The “zero-mileage” phenomenon refers to a deceptive sales tactic in which new vehicles are prematurely registered and frequently insured by manufacturers or dealerships. This enables companies to categorize these vehicles as “sold” for official reporting, despite them remaining unsold inventory. Such practices are primarily fueled by aggressive internal sales quotas, persistent overcapacity, and fierce price wars, especially prevalent within the highly competitive electric vehicle sector, ultimately leading to manipulated performance metrics.

Regulatory Response and Industry Initiatives

In a direct response to these concerns, China’s Ministry of Industry and Information Technology (MIIT) is reportedly evaluating a six-month embargo on the resale of newly registered vehicles. This proposed measure, highlighted by Auto Review – a publication affiliated with the China Association of Automobile Manufacturers (CAAM) – marks Beijing’s most forthright attempt to date at addressing this pervasive issue. The objective is to prevent the misuse of insurance and licensing data for the purpose of recording inflated sales, thereby enforcing truly genuine market transactions.

This issue has attracted considerable national scrutiny, including public condemnation from prominent industry figures such as Great Wall Motor’s CEO, Wei Jianjun, and a critical editorial published in the Communist Party’s official newspaper, People’s Daily. Concurrently, China’s cabinet has affirmed its commitment to enhancing supervision over the domestic automotive market. In light of these developments, major automakers including BYD and Chery are reportedly assessing potential penalties for dealerships found to be pre-licensing unsold vehicles. Additionally, the China Automobile Dealers Association has put forth a proposal for a comprehensive code system designed to track used car exports, intending to mitigate existing policy loopholes.

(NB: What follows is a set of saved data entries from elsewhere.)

(** C6, as amended. When the input of the job can be read, [_format_file]
    does not raise: a failure of the processing of the file is caught,
    reported and counted as one error, and the job returns (False, 1). When
    the input cannot be read, [_format_file] raises and nothing in it
    catches the exception. A task that raised, and a task that returned
    with errors, both leave the file out of the batch for the cache; the
    orchestrator reports the exception of the first and counts one error. *)
Theorem job_boundary manager cst docstring_trailing_line check file file_type
    include_txt line_length raw_output w :
  (forall text,
     input_of file w = Some text ->
     exists m n w',
       _format_file manager cst docstring_trailing_line check file file_type
         include_txt line_length raw_output w = (Ok (m, n), w')
       /\ forall e w1,
            process_by_kind manager cst docstring_trailing_line check file
              file_type include_txt line_length
              (if bool_decide (name file = py "-") then true else raw_output)
              text false 0 (job_start file w) = (Raise e, w1) ->
            m = false /\ n = 1
            /\ events_since w1 w'
               = (if (-1 <=? level w1)%Z then [EvReport (error_report e)] else [])
                 ++ (if (0 <=? level w1)%Z
                     then [EvReport (MsgFailedToFormat file)] else [])
            /\ files w' = files w1 /\ cache w' = cache w1)
  /\ (input_of file w = None ->
      _format_file manager cst docstring_trailing_line check file file_type
        include_txt line_length raw_output w
      = (Raise (OSError (fspath file)), job_start file w))
  /\ (forall check' raw_output' t e w1,
        exists t' w2,
          settle check' raw_output' t file (TaskException e) w1 = (Ok t', w2)
          /\ total_errors t' = total_errors t + 1
          /\ files_to_cache t' = files_to_cache t
          /\ events_since w1 w2
             = EvSettled file (TaskException e)
                 :: (if (-1 <=? level w1)%Z then [EvReport (MsgErrorStr e)] else []))
  /\ (forall check' raw_output' t m n w1,
        exists t' w2,
          settle check' raw_output' t file (TaskResult m (S n)) w1 = (Ok t', w2)
          /\ files_to_cache t' = files_to_cache t).
Proof.
  split; [|split; [|split]].
  - intros text Hin. rewrite format_file_run, Hin. unfold try_except.
    destruct (process_by_kind _ _ _ _ _ _ _ _ _ _ _ _ _) as [[[m n]|e] w1] eqn:E.
    + exists m, n, w1. split; [reflexivity|]. intros e w2 [=].
    + destruct (after_failure_run file e w1) as (w' & -> & Ev & Fi & Ca).
      exists false, 1, w'. split; [reflexivity|].
      intros e' w2 [= <- <-]. by repeat split.
  - intros Hin. by rewrite format_file_run, Hin.
  - intros check' raw_output' t e w1.
    destruct (settle_run check' raw_output' t file (TaskException e) w1)
      as (t' & w2 & E & Ev & F & N).
    by exists t', w2.
  - intros check' raw_output' t m n w1.
    destruct (settle_run check' raw_output' t file (TaskResult m (S n)) w1)
      as (t' & w2 & E & Ev & F & N).
    exists t', w2. split; [exact E|]. rewrite F. unfold eligible.
    by rewrite andb_false_r.
Qed.

Lemma report_summary_run a mf n w :
  exists w', report_summary a mf n w = (Ok tt, w').
Proof.
  unfold report_summary, bind, reporter_print, when.
  assert (H1 : forall m w, exists w', _log_message m 0 w = (Ok tt, w')).
  { intros m w0. destruct (log_message_run m 0 w0) as (w' & E & _). by exists w'. }
  assert (Hfirst : exists w1,
    (if negb (bool_decide (mf = ∅)) && negb (raw_output a)
     then if check a
          then _log_message (MsgSummaryCould (size mf) (length (files_arg a))) 0
          else _log_message (MsgSummaryWere (size mf) (length (files_arg a))) 0
     else if negb (raw_output a)
          then _log_message (MsgSummaryChecked (length (files_arg a))) 0
          else ret tt) w = (Ok tt, w1)).
  { destruct (negb (bool_decide (mf = ∅)) && negb (raw_output a)).
    - destruct (check a); apply H1.
    - destruct (negb (raw_output a)); [apply H1 | by eexists]. }
  destruct Hfirst as [w1 ->].
  destruct (0 <? n); [apply H1|].
  destruct (negb (raw_output a)); [apply H1 | by eexists].
Qed.

(** The exit code of [main], from the list of files that it receives.
    [main] rejects a list that holds the standard input and another entry
    with exit code 2, before any job has run. Otherwise, when no raw input
    is given, the exit code is 1 exactly when the check mode found
    misformatted files or an error was counted, and 0 if not; an exception
    that [_format_file] lets through ends [main] with that exception. With
    a raw input the exit code is 0 when the processing returns, whatever
    errors it counted, and 1 when it raises [InvalidRstErrors]; another
    exception is not caught. *)
Lemma main_exit_code manager cst sched a w :
  (stdin_with_paths (files_arg a) = true ->
   exists w', main manager cst sched a w = (Ok (context_exit 2), w')
              /\ events_since w w' = [EvReport MsgStdinWithPaths])
  /\ (stdin_with_paths (files_arg a) = false ->
      given_raw_input a = None ->
      (forall mf n w1,
         format_files manager cst sched a (entry_world a w) = (Ok (mf, n), w1) ->
         exists c w',
           main manager cst sched a w = (Ok (context_exit c), w')
           /\ (c = 1 \/ c = 0)%Z
           /\ (c = 1%Z <-> (check a = true /\ mf <> ∅) \/ n <> 0))
      /\ (forall e w1,
            format_files manager cst sched a (entry_world a w) = (Raise e, w1) ->
            main manager cst sched a w = (Raise e, w1)))
  /\ (stdin_with_paths (files_arg a) = false ->
      forall text r w1,
        given_raw_input a = Some text ->
        match file_type a with
        | Tpy => _process_python manager cst (docstring_trailing_line a) false
                   (PlainStr (py "<raw_input>")) text (line_length a) true
        | Trst => _process_rst manager false (PlainStr (py "<raw_input>")) text
                    (line_length a) true
        end (entry_world a w) = (r, w1) ->
        match r with
        | Ok _ => main manager cst sched a w = (Ok (context_exit 0), w1)
        | Raise e =>
            if is_InvalidRstErrors e
            then exists w', main manager cst sched a w = (Ok (context_exit 1), w')
            else main manager cst sched a w = (Raise e, w1)
        end).
Proof.
  split; [|split].
  3:{ intros Hs text r w1 Hraw Hrun.
      assert (Hmain : main manager cst sched a w
                      = main_raw_input manager cst a text (entry_world a w)).
      { unfold main. rewrite Hs, Hraw. unfold entry_world.
        unfold bind at 1. unfold modify at 1. unfold bind at 1.
        destruct (quiet a || raw_output a || bool_decide (files_arg a = [py "-"]));
          reflexivity. }
      destruct r as [res|e].
      - rewrite Hmain. unfold main_raw_input, try_except. unfold bind at 1.
        by rewrite Hrun.
      - destruct (is_InvalidRstErrors e) eqn:He.
        + rewrite Hmain. unfold main_raw_input, try_except. unfold bind at 1.
          rewrite Hrun, He. unfold bind, reporter_error.
          destruct (log_message_run (MsgErrorStr e) (-1) w1) as (w' & -> & _).
          by exists w'.
        + rewrite Hmain. unfold main_raw_input, try_except. unfold bind at 1.
          by rewrite Hrun, He. }
  - intros Hs. unfold main. rewrite Hs.
    cbv [bind modify reporter_error _log_message get when emit ret].
    cbn [level set_level].
    replace (-1 <=? Z.of_nat (verbose a))%Z with true
      by (symmetry; apply Z.leb_le; lia).
    eexists. split; [reflexivity|]. by apply events_since_app.
  - intros Hs Hraw.
    assert (Hmain : main manager cst sched a w
                    = (r <- format_files manager cst sched a ;;
                       report_summary a (fst r) (snd r) ;;;
                       ret (final_exit a (fst r) (snd r))) (entry_world a w)).
    { unfold main. rewrite Hs, Hraw. unfold entry_world.
      unfold bind at 1. unfold modify at 1. unfold bind at 1.
      destruct (quiet a || raw_output a || bool_decide (files_arg a = [py "-"])).
      - cbn [when]. unfold modify at 1. cbn [set_level files read_only stdin cache trace].
        unfold bind. destruct (format_files _ _ _ _ _) as [[[mf n]|e] w1]; reflexivity.
      - cbn [when]. unfold ret at 1.
        unfold bind. destruct (format_files _ _ _ _ _) as [[[mf n]|e] w1]; reflexivity. }
    split.
    + intros mf n w1 Hrun. rewrite Hmain. unfold bind at 1. rewrite Hrun.
      cbn [fst snd]. unfold bind.
      destruct (report_summary_run a mf n w1) as [w' ->].
      unfold final_exit, ret.
      destruct ((check a && negb (bool_decide (mf = ∅))) || negb (n =? 0)) eqn:Hc.
      * exists 1%Z, w'. split; [reflexivity|]. split; [by left|].
        split; [intros _|done].
        apply orb_true_iff in Hc as [Hc|Hc].
        -- left. apply andb_true_iff in Hc as [Hc1 Hc2]. split; [done|].
           apply negb_true_iff, bool_decide_eq_false in Hc2. exact Hc2.
        -- right. apply negb_true_iff, Nat.eqb_neq in Hc. exact Hc.
      * exists 0%Z, w'. split; [reflexivity|]. split; [by right|].
        split; [discriminate|]. intros H. exfalso.
        apply orb_false_iff in Hc as [Hc1 Hc2].
        apply negb_false_iff, Nat.eqb_eq in Hc2.
        destruct H as [[Hch Hmf]|Hn]; [|contradiction].
        rewrite Hch in Hc1. cbn in Hc1.
        apply negb_false_iff, bool_decide_eq_true in Hc1. contradiction.
    + intros e w1 Hrun. rewrite Hmain. unfold bind at 1. by rewrite Hrun.
Qed.
(** * Dynamics of a Hoomd MD simulation: statdyn/TimeDep.py

    A shallow embedding of the classes [TimeDep], [TimeDep2dRigid] and
    [TimeDepMany].  numpy float arrays are idealised as lists of real
    numbers, integer arrays as lists of [Z]; a python exception is a
    left injection in the [Result] type, and the HDF5 files written by
    [TimeDepMany] live in an explicit file-system map. *)

From Stdlib Require Import Reals Lra Lia ZArith List.
From stdpp Require Import base option list gmap strings.

(** ** Exceptions *)

Inductive exn : Type :=
  | IndexError
  | KeyError
  | ValueError
  | RecursionError.

Definition Result (A : Type) : Type := (exn + A)%type.

Definition ok {A : Type} (a : A) : Result A := inr a.
Definition raise {A : Type} (e : exn) : Result A := inl e.

Definition bind {A B : Type} (m : Result A) (k : A -> Result B) : Result B :=
  match m with
  | inl e => inl e
  | inr a => k a
  end.

Notation "x <~ m ;; k" := (bind m (fun x => k))
  (at level 100, m at next level, right associativity).

(** ** Array rows *)

Definition vec3 : Type := (R * R * R)%type.
Definition ivec3 : Type := (Z * Z * Z)%type.

Module Np.
Local Open Scope R_scope.

Definition add3 (a b : vec3) : vec3 :=
  let '(ax, ay, az) := a in
  let '(bx, by_, bz) := b in (ax + bx, ay + by_, az + bz).

Definition sub3 (a b : vec3) : vec3 :=
  let '(ax, ay, az) := a in
  let '(bx, by_, bz) := b in (ax - bx, ay - by_, az - bz).

Definition isub3 (a b : ivec3) : ivec3 :=
  let '(ax, ay, az) := a in
  let '(bx, by_, bz) := b in ((ax - bx)%Z, (ay - by_)%Z, (az - bz)%Z).

(** An integer row times a float row: the integers are cast to float. *)
Definition imul3 (i : ivec3) (l : vec3) : vec3 :=
  let '(ix, iy, iz) := i in
  let '(lx, ly, lz) := l in (IZR ix * lx, IZR iy * ly, IZR iz * lz).

(** [np.power(row, 2).sum()] over the three columns of one row. *)
Definition sum_sq (a : vec3) : R :=
  let '(x, y, z) := a in x ^ 2 + y ^ 2 + z ^ 2.

(** Element-wise binary operation on two arrays whose rows have the same
    width, with numpy's broadcasting on the first axis: equal lengths
    pair up, an array of one row is stretched, anything else is a
    ValueError. *)
Definition broadcast {A B C : Type} (f : A -> B -> C)
    (xs : list A) (ys : list B) : Result (list C) :=
  if Nat.eqb (length xs) (length ys) then ok (zip_with f xs ys)
  else match xs, ys with
       | [x], _ => ok (map (f x) ys)
       | _, [y] => ok (map (fun x => f x y) xs)
       | _, _ => raise ValueError
       end.

(** [a[:n]] with python's treatment of a negative stop. *)
Definition slice_to {A : Type} (n : Z) (l : list A) : list A :=
  if (0 <=? n)%Z then firstn (Z.to_nat n) l
  else firstn (length l - Z.to_nat (- n)) l.

(** [np.max] of an integer array; an empty array is a ValueError. *)
Definition max (l : list Z) : Result Z :=
  match l with
  | [] => raise ValueError
  | x :: rest => ok (fold_left Z.max rest x)
  end.
End Np.

(** ** Snapshots *)

(** The box of a snapshot is reached either as [snapshot.box.Lx] (a hoomd
    snapshot) or, when that attribute is missing, as the array
    [snapshot.configuration.box] (a gsd frame). *)
Inductive box_source : Type :=
  | BoxAttr (Lx Ly Lz : R)
  | ConfigurationBox (box : list R).

Definition quat_row : Type := (R * R * R * R)%type.

Record Snapshot : Type := mkSnapshot {
  position : list vec3;
  image : list ivec3;
  orientation : list quat_row;
  body : list Z;
  sbox : box_source
}.

(** The try/except at the head of [_unwrap]. *)
Definition box_dim (s : Snapshot) : Result vec3 :=
  match sbox s with
  | BoxAttr Lx Ly Lz => ok (Lx, Ly, Lz)
  | ConfigurationBox b =>
      match b !! 0%nat, b !! 1%nat, b !! 2%nat with
      | Some l0, Some l1, Some l2 => ok (l0, l1, l2)
      | _, _, _ => raise IndexError
      end
  end.

(** ** Data frames *)

Record Row : Type := mkRow {
  displacement : R;
  rotation : option R;
  time : Z;
  start_index : option Z
}.

Abbreviation DataFrame := (list Row).

(** ** class TimeDep *)

Module TimeDep.
Local Open Scope R_scope.

Record t : Type := mk {
  t_init : Snapshot;
  timestep : Z;
  pos_init : list vec3;
  image_init : list ivec3;
  _data : DataFrame
}.

Definition get_time_diff (self : t) (timestep' : Z) : Z :=
  (timestep' - timestep self)%Z.

Definition _unwrap (self : t) (snapshot : Snapshot) : Result (list vec3) :=
  box <~ box_dim snapshot ;;
  let pos := position snapshot in
  image <~ Np.broadcast Np.isub3 (image snapshot) (image_init self) ;;
  Np.broadcast Np.add3 pos (map (fun i => Np.imul3 i box) image).
(** X21.  With archiving switched off, a folder whose dispatch succeeded is
    still reported as archived, without error, although no file was moved:
    the folders [get_folders_with_new_pngs] lists afterwards are those it
    listed before, so the same images are built and sent again by the next
    run. *)
Theorem archiving_disabled_keeps_folder_listed
    (env : Env) (base_path : string)
    (generate_summary : list (string * Main.FolderResult) -> M World string)
    (send_notification : string -> string -> bool -> M World bool)
    (sweep_archives : M World unit) (sweep_pdfs : Z -> M World unit)
    (config : ConfigManager.t) (folder : string) (w : World) :
  let self := Main.components env base_path generate_summary send_notification
                sweep_archives sweep_pdfs config in
  let generator := PDFGenerator.init config base_path in
  let result := Main._process_single_folder self folder w in
  archive_after_processing (ConfigManager.processing_config config) = false ->
  Main.emails_sent result.1 = true ->
  Main.files_archived result.1 = true
  ∧ Main.error result.1 = None
  ∧ PDFGenerator.get_folders_with_new_pngs generator result.2
    = PDFGenerator.get_folders_with_new_pngs generator w.
Proof.
  intros self generator result Hdis.
  set (w0 := add_log (LogRecord summary_logger INFO
                        (Text ("Processing folder: " +:+ folder))) w).
  assert (∀ w', fs w' = fs (PDFGenerator.generate_pdf_for_folder env generator folder w0).2 ->
                PDFGenerator.get_folders_with_new_pngs generator w'
                = PDFGenerator.get_folders_with_new_pngs generator w) as Hsame.
  { intros w' E. apply RelistFacts.get_folders_dir. intros f. rewrite E.
    apply (RelistFacts.generate_dir env generator folder w0).
    apply RelistFacts.input_not_output. }
  subst result self. revert Hsame.
  MainFacts.unfold_body. simpl. unfold Main.total. fold generator. fold w0.
  destruct (PDFGenerator.generate_pdf_for_folder env generator folder w0)
    as [[pdf|] w1]; simpl; [|discriminate].
  pose proof (PipelineFacts.validate_pdf_size_effects generator pdf w1) as [Hv _].
  destruct (PDFGenerator.validate_pdf_size generator pdf w1) as [[|] w2];
    simpl in *; [|discriminate].
  pose proof (PipelineFacts.get_pdf_metadata_effects pdf w2) as [Hm _].
  assert (∀ md w3, fs w3 = fs w1 ->
    ∀ sent w4, EmailSender.send_pdf_emails env config pdf md w3 = (sent, w4) ->
    ∀ a1 w5, FileManager.archive_sent_pdf env (FileManager.init config base_path) pdf w4
             = (a1, w5) ->
    ∀ a2 w6, FileManager.archive_processed_pngs env (FileManager.init config base_path)
               folder w5 = (a2, w6) ->
    sent = true -> a1 = true ∧ a2 = true ∧ fs w6 = fs w1) as Hrest.
  { intros md w3 E3 sent w4 Hsent a1 w5 H1 a2 w6 H2 ->.
    pose proof (PipelineFacts.send_pdf_emails_fs env config pdf md w3) as Hs.
    rewrite Hsent in Hs. simpl in Hs.
    destruct (ArchiveFacts.archive_disabled env (FileManager.init config base_path)
                folder pdf w4 Hdis) as (E1 & _ & _).
    rewrite E1 in H1. injection H1 as <- <-.
    destruct (ArchiveFacts.archive_disabled env (FileManager.init config base_path)
                folder pdf w4 Hdis) as (_ & E2 & E3').
    rewrite H2 in E2, E3'. simpl in E2, E3'. split_and!; congruence. }
  set (manager := FileManager.init config base_path) in *.
  destruct (PDFGenerator.get_pdf_metadata pdf w2) as [[md|] w3]; simpl in *.
  - destruct (EmailSender.send_pdf_emails env config pdf md w3) as [[|] w4] eqn:Hsent;
      simpl; [|discriminate].
    destruct (FileManager.archive_sent_pdf env manager pdf w4) as [a1 w5] eqn:H1.
    destruct (FileManager.archive_processed_pngs env manager folder w5)
      as [a2 w6] eqn:H2.
    destruct (Hrest md w3 (eq_trans Hm Hv) _ _ Hsent _ _ H1 _ _ H2 eq_refl)
      as (-> & -> & Hfs).
    simpl. intros Hsame _. split_and!; [done | done |]. by apply Hsame.
  - match goal with |- context [EmailSender.send_pdf_emails env config pdf ?md ?w3'] =>
      destruct (EmailSender.send_pdf_emails env config pdf md w3') as [[|] w4] eqn:Hsent
    end; simpl; [|discriminate].
    destruct (FileManager.archive_sent_pdf env manager pdf w4) as [a1 w5] eqn:H1.
    destruct (FileManager.archive_processed_pngs env manager folder w5)
      as [a2 w6] eqn:H2.
    match type of Hsent with EmailSender.send_pdf_emails _ _ _ ?md ?w3' = _ =>
      destruct (Hrest md w3' (eq_trans Hm Hv) _ _ Hsent _ _ H1 _ _ H2 eq_refl)
        as (-> & -> & Hfs)
    end.
    simpl. intros Hsame _. split_and!; [done | done |]. by apply Hsame.
Qed.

Case Studies and Industry Impact

Recent investigative reports, notably those from Reuters, have brought to light the extensive nature of these practices across the industry. For example, two prominent Chinese electric vehicle brands, Neta (an entity of Zhejiang Hozon New Energy Automobile) and Zeekr (a premium marque under Geely Auto), have faced serious accusations of significantly inflating their sales figures. Neta is reported to have pre-insured more than 64,000 vehicles between January 2023 and March 2024. This figure alone accounts for over half of its publicly reported sales during that specific timeframe, with buyers often encountering problems when their insurance policies expired prematurely. Similarly, Zeekr allegedly recorded inflated year-end sales in 2024 via its state-owned dealership partner, Xiamen C&D. Data suggests a substantial discrepancy between Zeekr’s reported sales and the actual number of vehicle registrations for license plates, which are a mandatory prerequisite for delivery to legitimate purchasers. Zeekr has formally denied these state media reports, while Neta and Xiamen C&D have refrained from comment.

Outlook and Market Integrity

The impending regulatory actions signify a critical juncture for China’s automotive industry. By decisively addressing practices that undermine market transparency and integrity, Beijing aims to cultivate a more sustainable and equitable competitive landscape. This strategic shift seeks to ensure that reported sales figures accurately mirror genuine consumer demand, rather than reflecting manipulated inventory movements or fictitious transactions.